Une nature d'oratrice, de négociatrice et de décideuse que Ahmed Néjib Chebbi allait découvrir et ne pas hésiter à en profiter, en l'associant à la fondation en 1983, de sa formation politique centriste le Rassemblement socialiste progressiste (RSP) qui deviendra en 2001 le Rassemblement démocrate progressiste (PDP). Elle y a trouvé des raisons convaincantes pour sevrer son indépendance politique.
Elle s'y vouera corps et âme, malgré ses charges d'employée onusienne, responsable de la collecte des fonds et de la communication à la section Tunis de l'UNICEF. Maya Jeribi est étincelante en loquacité, débordante de dynamisme et d'efficacité, au point qu'on la disait la "carte gagnante" ou la "faire-valoir" de Chebbi.
Et c'est tout naturellement qu'elle fera partie du Bureau politique du RSP et du PDP, avant de succéder à son aîné à la tête de ce dernier en 2006. Elle sera également, des années plus tard, Secrétaire générale d'Al Jomhouri (le Républicain), une fusion entre le PDP, Afek Tounis (Horizons de la Tunisie) et le Parti républicain.
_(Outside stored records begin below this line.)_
(* ===== verification/SchedCtrlProps.v ===== *)
(** * Theorems on the controller client (src/schedctrl.c)

    A scheduler that moves to a time through its controller: the messages it
    exchanges and the time it arrives at, without and with shared memory; what
    happens when exchanges nest. *)
From S2P Require Import Prelude Sched SchedQueue SchedProps SchedTime Timetravel SchedCtrl.

(** A message on the controller's socket. *)
Definition from_ctrl (x : usfstl_sched_ctrl) (m : um_timetravel_msg) : event :=
  Event [] (RMsg (ctrl_fd x) m []).

(** The state of a process that uses the controller [c] for the scheduler [s],
    over a base state [w]. *)
Definition client_world (w : CW) (s c : Z) (sc : usfstl_scheduler ctrl_fn) (x : usfstl_sched_ctrl)
    (seq old : Z) (evs : list event) (out : list (Z * um_timetravel_msg)) : CW :=
  World (jobs w) (<[s:=sc]> (scheds w))
    ((env w) <| ctrls := <[c:=x]> (ctrls (env w)) |> <| send_seq := seq |> <| old_expected := old |>
             <| inbox := evs |> <| sent := out |>).

(** A started client in message mode, between calls. *)
Record connected (w : CW) (s c : Z) (sc : usfstl_scheduler ctrl_fn) (x : usfstl_sched_ctrl) : Prop := {
  co_sched : scheds w !! s = Some sc;
  co_ctrl : ctrls (env w) !! c = Some x;
  co_ext : ext_ctrl sc = Some c;
  co_of : ctrl_sched x = Some s;
  co_conn : conns (env w) !! ctrl_fd x = Some c;
  co_request : external_request sc = Some usfstl_sched_ctrl_request_fn;
  co_wait : external_wait sc = Some usfstl_sched_ctrl_wait_fn;
  co_get : external_get_time sc = None;
  co_set : external_set_time sc = None;
  co_idle : Sched.waiting sc = false;
  co_started : started x = true;
  co_shm : shm_mem x = None;
  co_acked : acked x = false;
  co_write : write_error (env w) = false;
  co_tick : 0 < nsec_per_tick x;
}.

Section run.
Context (env0 : SchedEnv cenv ctrl_fn) (run_user : list user_op → M CW unit).
Context (w : CW) (s c : Z).
Implicit Types sc : usfstl_scheduler ctrl_fn.
Implicit Types x : usfstl_sched_ctrl.

Abbreviation CWs := (client_world w s c).

Lemma cw_id sc x : scheds w !! s = Some sc → ctrls (env w) !! c = Some x →
  w = CWs sc x (send_seq (env w)) (old_expected (env w)) (inbox (env w)) (sent (env w)).
Proof.
  intros Hs Hc. unfold client_world. rewrite (insert_id _ _ _ Hs). cbn.
  rewrite (insert_id _ _ _ Hc). by destruct w as [js ss []].
Qed.

Lemma cw_get_sched sc x q o ib out : get_sched s (CWs sc x q o ib out) = Ok (sc, CWs sc x q o ib out).
Proof. apply get_sched_run. cbn. apply lookup_insert_eq. Qed.

Lemma cw_put_sched sc x q o ib out sc' :
  put_sched s sc' (CWs sc x q o ib out) = Ok (tt, CWs sc' x q o ib out).
Proof. unfold put_sched, modify, client_world. cbn. by rewrite insert_insert_eq. Qed.

Lemma cw_upd_sched sc x q o ib out f :
  upd_sched s f (CWs sc x q o ib out) = Ok (tt, CWs (f sc) x q o ib out).
Proof. unfold upd_sched. erewrite bind_ok by apply cw_get_sched. apply cw_put_sched. Qed.

Lemma cw_get_ctrl sc x q o ib out : get_ctrl c (CWs sc x q o ib out) = Ok (x, CWs sc x q o ib out).
Proof. unfold get_ctrl, get, mbind, M_bind. cbn. by rewrite lookup_insert_eq. Qed.

Lemma cw_put_ctrl sc x q o ib out x' :
  put_ctrl c x' (CWs sc x q o ib out) = Ok (tt, CWs sc x' q o ib out).
Proof. unfold put_ctrl, upd_cenv, modify, client_world. cbn. by rewrite insert_insert_eq. Qed.

Lemma cw_upd_ctrl sc x q o ib out f :
  upd_ctrl c f (CWs sc x q o ib out) = Ok (tt, CWs sc (f x) q o ib out).
Proof. unfold upd_ctrl. erewrite bind_ok by apply cw_get_ctrl. apply cw_put_ctrl. Qed.

Lemma cw_send sc x q o ib out op t n : write_error (env w) = false →
  _usfstl_sched_ctrl_send_msg c op t n (CWs sc x q o ib out) =
  Ok (tt, CWs sc x q o ib (out ++ [(ctrl_fd x, Msg op n t)])).
Proof.
  intros Hw. unfold _usfstl_sched_ctrl_send_msg. erewrite bind_ok by apply cw_get_ctrl.
  erewrite bind_ok by done. unfold client_world. cbn. by rewrite Hw.
Qed.

Lemma cw_bump sc x q o ib out f :
  upd_cenv (λ e, e <| send_seq := f (send_seq e) |>) (CWs sc x q o ib out) =
  Ok (tt, CWs sc x (f q) o ib out).
Proof. done. Qed.

Lemma cw_old sc x q o ib out o' :
  upd_cenv (λ e, e <| old_expected := o' |>) (CWs sc x q o ib out) = Ok (tt, CWs sc x q o' ib out).
Proof. done. Qed.

Lemma cw_read sc x q o ib out :
  let st := CWs sc x q o ib out in
  send_seq (env st) = q ∧ old_expected (env st) = o ∧ inbox (env st) = ib.
Proof. done. Qed.

Lemma cw_next_event sc x q o out m ib :
  next_event (CWs sc x q o (from_ctrl x m :: ib) out) = Ok (RMsg (ctrl_fd x) m [], CWs sc x q o ib out).
Proof. done. Qed.

Lemma cw_next_event_on sc x q o out m ib :
  next_event_on (ctrl_fd x) (CWs sc x q o (from_ctrl x m :: ib) out) =
  Ok (RMsg (ctrl_fd x) m [], CWs sc x q o ib out).
Proof.
  unfold next_event_on. erewrite bind_ok by done. cbn. unfold is_from. cbn. by rewrite Z.eqb_refl.
Qed.

Lemma cw_current_time `{SE : SchedEnv cenv ctrl_fn} sc x q o ib out : external_get_time sc = None →
  usfstl_sched_current_time s (CWs sc x q o ib out) = Ok (current_time sc, CWs sc x q o ib out).
Proof. intros Hg. apply current_time_run; [cbn; apply lookup_insert_eq|done]. Qed.

End run.

(** Steps through a bind on a [client_world]. *)
Ltac cstep :=
  lazymatch goal with
  | |- (mbind _ ?m) _ = _ =>
      lazymatch m with
      | get_sched _ => erewrite bind_ok by apply cw_get_sched
      | put_sched _ _ => erewrite bind_ok by apply cw_put_sched
      | upd_sched _ _ => erewrite bind_ok by apply cw_upd_sched
      | get_ctrl _ => erewrite bind_ok by apply cw_get_ctrl
      | put_ctrl _ _ => erewrite bind_ok by apply cw_put_ctrl
      | upd_ctrl _ _ => erewrite bind_ok by apply cw_upd_ctrl
      | _usfstl_sched_ctrl_send_msg _ _ _ _ => erewrite bind_ok by (by apply cw_send)
      | usfstl_sched_current_time _ => erewrite bind_ok by (by apply cw_current_time)
      | usfstl_assert true => erewrite bind_ok by apply assert_true
      | upd_cenv _ => erewrite bind_ok by first [ apply (cw_bump _ _ _ _ _ _ _ _ _ bump_seq) | apply cw_old ]
      | _ => erewrite bind_ok by reflexivity
      end
  end; cbn beta.

(** The local time of a controller time, rounded down, and the answer to a
    message that gave it. *)
Definition free_local (x : usfstl_sched_ctrl) (t : Z) : Z := u64 (t - offset x) / nsec_per_tick x.

Definition free_msg (p : Z * Z) : um_timetravel_msg := Msg UM_TIMETRAVEL_FREE_UNTIL p.1 p.2.

Definition ack_for (x : usfstl_sched_ctrl) (seq : Z) : Z * um_timetravel_msg :=
  (ctrl_fd x, Msg UM_TIMETRAVEL_ACK seq 0).

(** The scheduler after the FREE_UNTIL messages [frees]. *)
Definition synced (x : usfstl_sched_ctrl) (sc : usfstl_scheduler ctrl_fn) (frees : list (Z * Z))
    : usfstl_scheduler ctrl_fn :=
  match last frees with
  | None => sc
  | Some p => sc <| next_external_sync := free_local x p.2 |> <| next_external_sync_set := true |>
  end.

Lemma synced_cons x sc p frees : synced x sc (p :: frees) = synced x (synced x sc [p]) frees.
Proof. unfold synced. rewrite last_cons. by destruct (last frees). Qed.

Section protocol.
Context (env0 : SchedEnv cenv ctrl_fn) (run_user : list user_op → M CW unit).
Context (w : CW) (s c : Z).
Hypothesis Hwrite : write_error (env w) = false.
Implicit Types sc : usfstl_scheduler ctrl_fn.
Implicit Types x : usfstl_sched_ctrl.

Abbreviation CWs := (client_world w s c).
Abbreviation sock_read := (usfstl_sched_ctrl_sock_read env0 run_user).
Abbreviation loop := (usfstl_loop_wait_and_handle env0 run_user).
Abbreviation send_msg := (usfstl_sched_ctrl_send_msg env0 run_user).

Lemma sock_read_ack sc x q o ib out t :
  sock_read c (RMsg (ctrl_fd x) (Msg UM_TIMETRAVEL_ACK (expected_ack_seq x) t) [])
    (CWs sc x q o ib out) =
  Ok (tt, CWs sc (x <| acked := true |> <| ack_time := t |>) q o ib out).
Proof.
  unfold usfstl_sched_ctrl_sock_read. cstep. cbn [msg_op msg_seq]. rewrite !Z.eqb_refl. cbn [when].
  cstep. done.
Qed.

Lemma sock_read_free sc x q o ib out p :
  ctrl_sched x = Some s → external_get_time sc = None → 0 < nsec_per_tick x →
  usfstl_time_cmp (free_local x p.2) Z.geb (current_time sc) = true →
  sock_read c (RMsg (ctrl_fd x) (free_msg p) []) (CWs sc x q o ib out) =
  Ok (tt, CWs (synced x sc [p]) x q o ib (out ++ [ack_for x p.1])).
Proof.
  intros Hs Hg Hn Hp. unfold usfstl_sched_ctrl_sock_read. cstep. unfold free_msg. eval_ops.
  erewrite (bind_ok _ _ _ tt).
  2:{ cbn. rewrite Hs. erewrite bind_ok by done. unfold div_by.
      replace (nsec_per_tick x =? 0) with false by lia. erewrite bind_ok by done.
      unfold usfstl_sched_set_sync_time. cstep. unfold free_local in Hp. cbn in Hp |- *. rewrite Hp.
      cstep. apply cw_upd_sched. }
  by apply cw_send.
Qed.
(** Sends [reply_len] bytes of payload from the three parts of the message. *)
Definition send_reply (hdr : vhost_user_msg_hdr) (reply_len : Z) (payload data : list Z) : M VW unit :=
  let hdr := Hdr (request hdr)
                 (Z.lor (Z.ldiff (hdr_flags hdr) VHOST_USER_MSG_FLAGS_NEED_REPLY)
                        VHOST_USER_MSG_FLAGS_REPLY) reply_len in
  let total := Z.to_nat (reply_len + sizeof_hdr) in
  d ← get_dev;
  ok ← reply_loop (S total) (entry_fd d) total (cut_iov total [hdr_bytes hdr; payload; data]);
  when (negb ok) usfstl_vhost_user_dev_free.

(** ** The message handler

    The part before the reply: the length of the reply, the payload and the
    data to send, if there are any. *)
Definition reply := option (Z * list Z * list Z).

Definition u64_reply (v : Z) : M VW reply := mret (Some (8, le_split 8 v, [])).

Definition region_of (bs : list Z) : vhost_user_region :=
  Region (le_combine (take 8 bs)) (le_combine (take 8 (drop 8 bs)))
    (le_combine (take 8 (drop 16 bs))) (le_combine (take 8 (drop 24 bs))).

Definition set_mem_table (len : Z) (payload fds : list Z) : M VW unit :=
  usfstl_assert (0 <? len);;
  n ← field 4 0 payload;
  usfstl_assert (8 + sizeof_region * n <=? len);;
  usfstl_assert (n <=? MAX_REGIONS);;
  usfstl_vhost_user_clear_mappings;;
  let new := map (λ i, region_of (drop (8 + 32 * i) payload)) (seq 0 (Z.to_nat n)) in
  upd_dev (λ d, d <| regions := new ++ drop (Z.to_nat n) (regions d) |> <| n_regions := n |>);;
  fds ← usfstl_vhost_user_get_msg_fds fds MAX_REGIONS;
  upd_dev (λ d, d <| region_fds := fds ++ drop (length fds) (region_fds d) |>);;
  usfstl_vhost_user_setup_mappings.

Definition set_vring_addr (len : Z) (payload : list Z) : M VW unit :=
  usfstl_assert (len =? sizeof_vring_addr);;
  idx ← field 4 0 payload;
  usfstl_assert (idx <=? max_queues server);;
  flags ← field 4 4 payload;
  usfstl_assert (flags =? 0);;
  q ← get_virtq idx;
  usfstl_assert (negb (enabled q));;
  upd_virtq idx (λ q, q <| last_avail_idx := 0 |>);;
  descriptor ← field 8 8 payload;
  d ← usfstl_vhost_user_to_va descriptor;
  upd_virtq idx (λ q, q <| virtq_ := (virtq_ q) <| desc := d |> |>);;
  used_ ← field 8 16 payload;
  u ← usfstl_vhost_user_to_va used_;
  upd_virtq idx (λ q, q <| virtq_ := (virtq_ q) <| used := u |> |>);;
  avail_ ← field 8 24 payload;
  a ← usfstl_vhost_user_to_va avail_;
  upd_virtq idx (λ q, q <| virtq_ := (virtq_ q) <| avail := a |> |>);;
  usfstl_assert (negb (a =? 0) && negb (d =? 0) && negb (u =? 0)).

Definition set_vring_kick (len : Z) (payload fds : list Z) : M VW unit :=
  usfstl_assert (len =? 8);;
  v ← field 8 0 payload;
  let virtq := Z.land v VHOST_USER_U64_VRING_IDX_MSK in
  usfstl_assert (virtq <=? max_queues server);;
  fd ← (if negb (Z.land v VHOST_USER_U64_NO_FD =? 0) then mret (-1)
        else
          fds ← usfstl_vhost_user_get_msg_fds fds 1;
          match fds with fd :: _ => mret fd | [] => fail Uninitialized end);
  usfstl_vhost_user_update_virtq_kick virtq fd.

Definition set_vring_call (len : Z) (payload fds : list Z) : M VW unit :=
  usfstl_assert (len =? 8);;
  v ← field 8 0 payload;
  let virtq := Z.land v VHOST_USER_U64_VRING_IDX_MSK in
  usfstl_assert (virtq <=? max_queues server);;
  q ← get_virtq virtq;
  when (negb (call_fd q =? -1)) (close (call_fd q));;
  if negb (Z.land v VHOST_USER_U64_NO_FD =? 0) then upd_virtq virtq (λ q, q <| call_fd := -1 |>)
  else
    fds ← usfstl_vhost_user_get_msg_fds fds 1;
    match fds with fd :: _ => upd_virtq virtq (λ q, q <| call_fd := fd |>) | [] => mret tt end.

Definition set_slave_req_fd (len : Z) (fds : list Z) : M VW unit :=
  usfstl_assert (len =? 0);;
  d ← get_dev;
  when (negb (req_fd d =? -1)) (close (req_fd d));;
  fds ← usfstl_vhost_user_get_msg_fds fds 1;
  match fds with fd :: _ => upd_dev (λ d, d <| req_fd := fd |>) | [] => mret tt end;;
  d ← get_dev;
  usfstl_assert (negb (req_fd d =? -1)).

Definition get_config (len : Z) (payload : list Z) : M VW reply :=
  offset ← field 4 0 payload;
  size ← field 4 4 payload;
  usfstl_assert (len =? s32 (sizeof_cfg_space + size));;
  match config server with
  | Some (b :: bs) =>
      usfstl_assert (offset =? 0);;
      usfstl_assert (size <=? Z.of_nat (length (b :: bs)));;
      mret (Some (len, le_split 4 offset ++ le_split 4 size ++ le_split 4 0, b :: bs))
  | _ => fail Assertion
  end.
La seule élection qu'elle n'a pas gagnée eut lieu en 2011, lorsqu'elle a brigué, pour la forme, la présidence de l'Assemblée constituante dont elle était membre. Tout le monde savait, à commencer par elle, qu'après le scrutin et dans le cadre de la Troïka qui se composait, la majorité allait octroyer le poste à Mustapha Ben Jaâfar, la présidence de la République à Moncef Marzouki et se réserver celle du Gouvernement. "C'est pour le principe de la démocratie et pour trancher avec l'habitude du prétendant unique contraire à la démocratie", dira-t-elle.
Fidèle à ses principes et à son engagement politique et humanitaire, correcte à l'extrême avec tous, elle est la femme politique qui aura marqué le plus l'opinion publique ces dernières trente années. Les sondages l'ont plébiscitée la plus sincère et la plus clean de ses homologues.
L'Etat le lui a reconnu en en faisant Chevalier (2014) puis Commandeur (2015) de l'Ordre de la République. La moindre des gratitudes pour une femme qui a toujours servi son prochain et son pays, qui a su rester au dessus de la mêlée, en sachant dire Non dans le respect de l'éthique, et dans l'orgueil, qui a accepté les heurs et les malheurs du jeu démocratique et qui a tiré sa révérence dans la dignité des grands.
Nous nous inclinons devant ta dépouille Maya. Repose en paix et puisse Dieu t'accueillir dans les prairies de son immense Paradis.